* [Dataset records]
########################################

(* ===== verification/ConsensusProps.v ===== *)
(** * Properties of the replicated log and of device synchronisation

    A node votes once per term, so two candidates cannot both win a term; an accepted append
    makes the follower's log agree with the leader's; the in-process cluster is one shared log;
    merged replicas compact to the same objects.  Three theorems state behaviour that the
    protocol does not intend. *)

From S2P Require Import Prelude Storage Consensus.
Open Scope N_scope.

(** ** The loop over a map *)
Section iter_mut.
Context `{HashOrder} `{Countable K} {A : Type}.
Implicit Types (m : gmap K A) (l : list (K * A)).

Definition set_all (g : K → A → A) (m : gmap K A) (l : list (K * A)) : gmap K A :=
  foldl (λ m '(k, a), <[k := g k a]> m) m l.

Lemma set_all_lookup g m l k :
  NoDup l.*1 →
  (∀ a, (k, a) ∈ l → set_all g m l !! k = Some (g k a)) ∧
  (k ∉ l.*1 → set_all g m l !! k = m !! k).
Proof.
  revert m. induction l as [|[k' a'] l IH]; intros m Hnd; cbn; [split; [set_solver|done]|].
  inversion_clear Hnd as [|?? Hk' Hnd']. destruct (IH (<[k' := g k' a']> m) Hnd') as [IH1 IH2].
  fold (set_all g (<[k' := g k' a']> m) l). split.
  - intros a [[= -> ->]|Hin]%elem_of_cons; [|by apply IH1].
    rewrite IH2 by done. apply lookup_insert_eq.
  - intros [Hne Hnin]%not_elem_of_cons. rewrite IH2 by done. by apply lookup_insert_ne.
Qed.

Lemma set_all_hm_iter g m : set_all g m (hm_iter m) = map_imap (λ k a, Some (g k a)) m.
Proof.
  apply map_eq. intros k. rewrite map_lookup_imap.
  destruct (set_all_lookup g m (hm_iter m) k (hm_iter_NoDup_fst m)) as [H1 H2].
  destruct (m !! k) as [a|] eqn:E; cbn.
  - apply H1. by apply elem_of_hm_iter.
  - rewrite H2; [done|]. rewrite elem_of_hm_iter_fst, E. by intros [? ?].
Qed.

(** A body that rewrites each value and counts some of the entries. *)
Lemma iter_mut_spec (f : K → A → N → outcome (A * N)) (g : K → A → A) (w : K → A → bool) m s :
  (∀ k a s, m !! k = Some a → s + 1 ≤ u64_max →
     f k a s = Return (g k a, s + if w k a then 1 else 0)) →
  s + N.of_nat (size m) ≤ u64_max →
  iter_mut f m s
  = Return (map_imap (λ k a, Some (g k a)) m,
            s + N.of_nat (length (filter (λ kv, w kv.1 kv.2 = true) (map_to_list m)))).
Proof.
  intros Hf Hs. unfold iter_mut. rewrite <- set_all_hm_iter, <- length_map_to_list in *.
  rewrite <- (Permutation_length (filter_Permutation _ _ _ (hm_iter_perm m))).
  rewrite <- (Permutation_length (hm_iter_perm m)) in Hs.
  assert (∀ k a, (k, a) ∈ hm_iter m → m !! k = Some a) as Hin by (intros; by apply elem_of_hm_iter).
  generalize m at 2 3. revert s Hs Hin.
  induction (hm_iter m) as [|[k a] l IH]; intros s Hs Hin m0;
    [cbn; do 2 f_equal; lia|].
  simpl in Hs. rewrite filter_cons. cbn [fold_outcome fst snd].
  rewrite Hf by (try (apply Hin; by left); lia). cbn [mbind outcome_bind].
  rewrite IH; [|destruct (w k a); lia|intros; apply Hin; by right].
  do 2 f_equal. destruct (w k a) eqn:Ew;
    [rewrite decide_True by done|rewrite decide_False by congruence]; cbn [length]; lia.
Qed.
End iter_mut.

########################################

* [What is needed] Report the number of lines in the listing that include the string "apply"; give nothing but the number.

* [Exercise answer] 8